Puoi dare un nome a questi sensi?

“A volte sento dire che le persone con un deficit visivo possiedono il sesto senso, in realtà non è così. Tutti lo abbiamo, questo è il senso del cuore, quello che ci fa vedere oltre le cose. Io lo definisco un fiume con vari affluenti che sono per esempio il senso dell’equilibrio, il senso del tempo, il senso della bellezza, il senso della felicità e il senso della creatività. Per fare emergere questi sensi è indispensabile far venire a galla la parte bambina che ognuno di noi ha, ovvero la parte creativa e sognante”.

Quali sono le attività che proponi?

“In questi anni ho creato dei laboratori per tutte le fasce di età, dai bambini dell’asilo agli adulti in carcere. Propongo attività da bendati perché è una condizione che io conosco molto bene. Quando manca la vista si riesce ad acquisire il bisogno di fidarci di noi stessi e degli altri. Questo processo è molto più facile con i bambini, perché loro conoscono lo stupore e la capacità di cogliere il bello delle cose e delle persone. Per noi adulti invece, è difficile ma non impossibile, e per farlo è necessario fermarci e cogliere i momenti belli che la vita ogni giorno ci dona, come per esempio la brezza che ti accarezza dolcemente il viso”.

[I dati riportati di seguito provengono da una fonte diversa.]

(** What the game area of the game screen offers for the active game type:
    the buttons it renders that are not [disabled]. *)
Definition gameContentOffers (s : State) (i : Input) : bool :=
  let gs := gameState s in
  match type gs, i with
  | Some Memory, ClickCard index =>
      bool_decide (0 ≤ index < len (memoryCards (memoryG s)))
  | Some FindPair, ClickFindPair side value =>
      existsb
        (λ item,
           bool_decide (match side with side_image => image item | side_word => word item end
                        = value)
           && bool_decide (image item ∉ pairedItems (findPairG s)))
        (getFindPairsForLevel (currentFindPairLevel (findPairG s))).1
  | Some Pattern, ClickPatternOption opt =>
      match (getPatternsForLevel (level gs) (currentPatternIndex (patternG s))).1 with
      | Some row =>
          bool_decide (opt ∈ p_options row)
          && bool_decide (patternFeedback (patternG s) = None)
      | None => false
      end
  | Some Different, ClickDifferentItem index =>
      match (getDifferentForLevel (level gs) (currentDifferentIndex (differentG s))).1 with
      | Some row =>
          bool_decide (0 ≤ index < len (d_items row))
          && bool_decide (differentFeedback (differentG s) = None)
      | None => false
      end
  | Some Sequence, ClickSequenceItem item =>
      match (getSequenceForLevel (level gs) (currentSequenceIndex (sequenceG s))).1 with
      | Some _ => bool_decide (item ∈ sequenceItems (sequenceG s))
      | None => false
      end
  | Some Simon, ClickSimonButton buttonId =>
      bool_decide (buttonId ∈ sc_id <$> SIMON_COLORS)
      && negb (isShowingSequence (simonG s))
  | _, _ => false
  end.

(** The controls that can be clicked in a state.  The two modals are
    full-screen overlays of the game screen: the win modal offers its
    backdrop and its own menu and restart buttons, the level-complete modal
    offers nothing, and both cover the rest of the page. *)
Definition rendered (s : State) (i : Input) : bool :=
  match currentScreen s with
  | menu => match i with ClickPlay _ => true | _ => false end
  | game =>
      if showWinModal (modals s) then
        match i with ClickWinBackdrop | ClickMenu | ClickRestart => true | _ => false end
      else if showLevelCompleteModal (modals s) then false
      else
        match i with
        | ClickMenu | ClickRestart | ClickSoundToggle => true
        | ClickPlay _ | ClickWinBackdrop => false
        | _ => gameContentOffers s i
        end
  end.

(** An event of the page: a click on a rendered control, the pending timer
    that is due first firing, or time passing up to the next timer. *)
Inductive Event :=
  | User (i : Input)
  | Fire
  | Wait (d : Z).

Definition step (rnd : list nat) (e : Event) (s : State) : option State :=
  match e with
  | User i => if rendered s i then Some (handle rnd i s) else None
  | Fire =>
      match earliest (pending (rt s)) with
      | Some t =>
          let s := setClock (Z.max (clock (rt s)) (due t)) s in
          Some (runTimer rnd (action t) (clearTimeout (tid t) s))
      | None => None
      end
  | Wait d =>
      if bool_decide (0 ≤ d)
         && forallb (λ t, bool_decide (clock (rt s) + d ≤ due t)) (pending (rt s))
      then Some (setClock (clock (rt s) + d) s)
      else None
  end.

Fixpoint run (evs : list (Event * list nat)) (s : State) : option State :=
  match evs with
  | [] => Some s
  | (e, rnd) :: evs' =>
      match step rnd e s with
      | Some s' => run evs' s'
      | None => None
      end
  end.

(** The states the page can be in. *)
Inductive reachable : State → Prop :=
  | reachable_init : reachable initialState
  | reachable_step s rnd e s' : reachable s → step rnd e s = Some s' → reachable s'.

(** ** Vocabulary of the properties *)

(** The inputs that start or end a session. *)
Definition isControl (i : Input) : bool :=
  match i with
  | ClickPlay _ | ClickMenu | ClickRestart => true
  | _ => false
  end.

(** The levels captured by the closure of a timer are at least 1. *)
Definition timerLevelOk (a : TimerAction) : Prop :=
  match a with
  | TNextLevel _ lvl => 1 ≤ lvl
  | TMemoryMatch _ _ _ gs | TPatternNext _ gs | TDifferentNext _ gs
  | TSimonAdvance gs => 1 ≤ level gs
  | _ => True
  end.

(** The level is at least 1, in the session state and in every pending
    closure. *)
Definition levelPositive (s : State) : Prop :=
  1 ≤ level (gameState s)
  ∧ Forall (λ t, timerLevelOk (action t)) (pending (rt s)).

(** On the game screen a game type is set. *)
Definition screenTyped (s : State) : Prop :=
  currentScreen s = game → is_Some (type (gameState s)).

(** A click on a card of the memory game flips the second card of a pair
    when one card is selected and the clicked card is neither matched nor
    face up. *)
Definition flipsSecondCard (s : State) (index : Z) : bool :=
  bool_decide (length (selectedCards (memoryG s)) = 1%nat)
  && match cardAt s (memoryCards (memoryG s)) index with
     | Some (_, c) => negb (matched c || flipped c)
     | None => false
     end.

(** The images of the pairs shown at a find-the-pair level. *)
Definition levelImages (lvl : Z) : list string := image <$> levelPairs lvl.

(** Every matched image is an image of the level on screen. *)
Definition pairedWithinLevel (s : State) : Prop :=
  ∀ x, x ∈ pairedItems (findPairG s)
       → x ∈ levelImages (currentFindPairLevel (findPairG s)).

(** A play-through in which a pattern session is left for the menu while
    the callback of its last answer is pending, and a find-the-pair session
    is started and played. *)
Definition staleTimerTrace : list (Event * list nat) :=
  [ (User (ClickPlay Pattern), []);
    (User (ClickPatternOption "🔵"), []); (Fire, []); (Fire, []);
    (User (ClickPatternOption "🔵"), []); (Fire, []);
    (User (ClickPatternOption "🌙"), []);
    (Wait 300, []); (User ClickMenu, []);
    (Wait 300, []); (User (ClickPlay FindPair), []);
    (Fire, []); (Fire, []);
    (User (ClickFindPair side_image "🐶"), []);
    (User (ClickFindPair side_word "Cachorro"), []);
    (User (ClickFindPair side_image "🐱"), []);
    (User (ClickFindPair side_word "Gato"), []);
    (User (ClickFindPair side_image "🐰"), []);
    (User (ClickFindPair side_word "Coelho"), []);
    (Fire, []) ].

(** A play-through in which a pattern session is restarted while the
    callback of the last answer of its level 2 is pending. *)
Definition restartTrace : list (Event * list nat) :=
  [ (User (ClickPlay Pattern), []);
    (User (ClickPatternOption "🔵"), []); (Fire, []); (Fire, []);
    (User (ClickPatternOption "🔵"), []); (Fire, []);
    (User (ClickPatternOption "🌙"), []);
    (Wait 300, []); (User ClickRestart, []);
    (Fire, []); (Fire, []) ].

(** The find-the-pair selection once the clicked picture or word has
    joined it. *)
Definition selectionAfter (side : PairSide) (value : string) (s : State) : SelectedPair :=
  match side with
  | side_image => mkSelectedPair (Some value) (sel_word (selectedPair (findPairG s)))
  | side_word => mkSelectedPair (sel_image (selectedPair (findPairG s))) (Some value)
  end.

(** The click completes the picture and the word of [p], a pair of the
    level on screen that is not matched yet. *)
Definition matchesNewPair (side : PairSide) (value : string) (s : State) (p : PairRow)
    : Prop :=
  p ∈ levelPairs (currentFindPairLevel (findPairG s))
  ∧ selectionAfter side value s = mkSelectedPair (Some (image p)) (Some (word p))
  ∧ image p ∉ pairedItems (findPairG s).

(** ** Vocabulary of the further properties *)

(** A pattern challenge that can be answered: exactly one of its option
    buttons carries the answer. *)
Definition patternSolvable (row : PatternRow) : Prop :=
  p_answer row ∈ p_options row ∧ NoDup (p_options row).

(** An odd-one-out challenge that can be answered: [different] is a
    position of [items], the item there is unlike every other item, and
    the other items are all alike. *)
Definition oddOneOut (row : DifferentRow) : Prop :=
  let rest := delete (Z.to_nat (d_different row)) (d_items row) in
  0 ≤ d_different row
  ∧ is_Some (at_index (d_items row) (d_different row))
  ∧ Forall (λ a, Some a ≠ at_index (d_items row) (d_different row)) rest
  ∧ Forall (λ a, Forall (λ b, a = b) rest) rest.

(** A sequence challenge whose board shows exactly the items to order. *)
Definition sequenceSolvable (row : SequenceRow) : Prop :=
  q_items row = correctOrder row ∧ NoDup (correctOrder row).

(** What a lookup returned is a row, and the row can be answered. *)
Definition answerable {A} (P : A → Prop) (r : option A) : Prop :=
  match r with Some row => P row | None => False end.

Definition sessionNumbersOk (g : GameState) : Prop :=
  1 ≤ level g ∧ 1 ≤ maxLevel g ∧ 0 ≤ score g ∧ (10 | score g) ∧ 0 ≤ attempts g.

(** The emojis dealt at a memory level with [g] cards. *)
Definition deckEmojis (g : Z) : list string :=
  slice0 memoryEmojis (Some (g / 2)) ++ slice0 memoryEmojis (Some (g / 2)).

Come sei arrivata a tutto questo?

“Dopo un grande lavoro di accettazione che non è stato per nulla facile. Io ho iniziato a perdere la vista piano piano e l’ho persa del tutto il giorno del mio compleanno. Io per anni non ho più festeggiato il mio compleanno perché per me era il giorno del dolore e per questo preferivo evadere viaggiando. Con tenacia sono riuscita a trasformare la mia disabilità in un punto di forza e ho deciso che dovevo aiutare gli altri ad essere felici come io lo sono. Vi assicuro che non c’è nulla di più bello di riuscire a donare agli altri quello che con tanta fatica si è raggiunto”.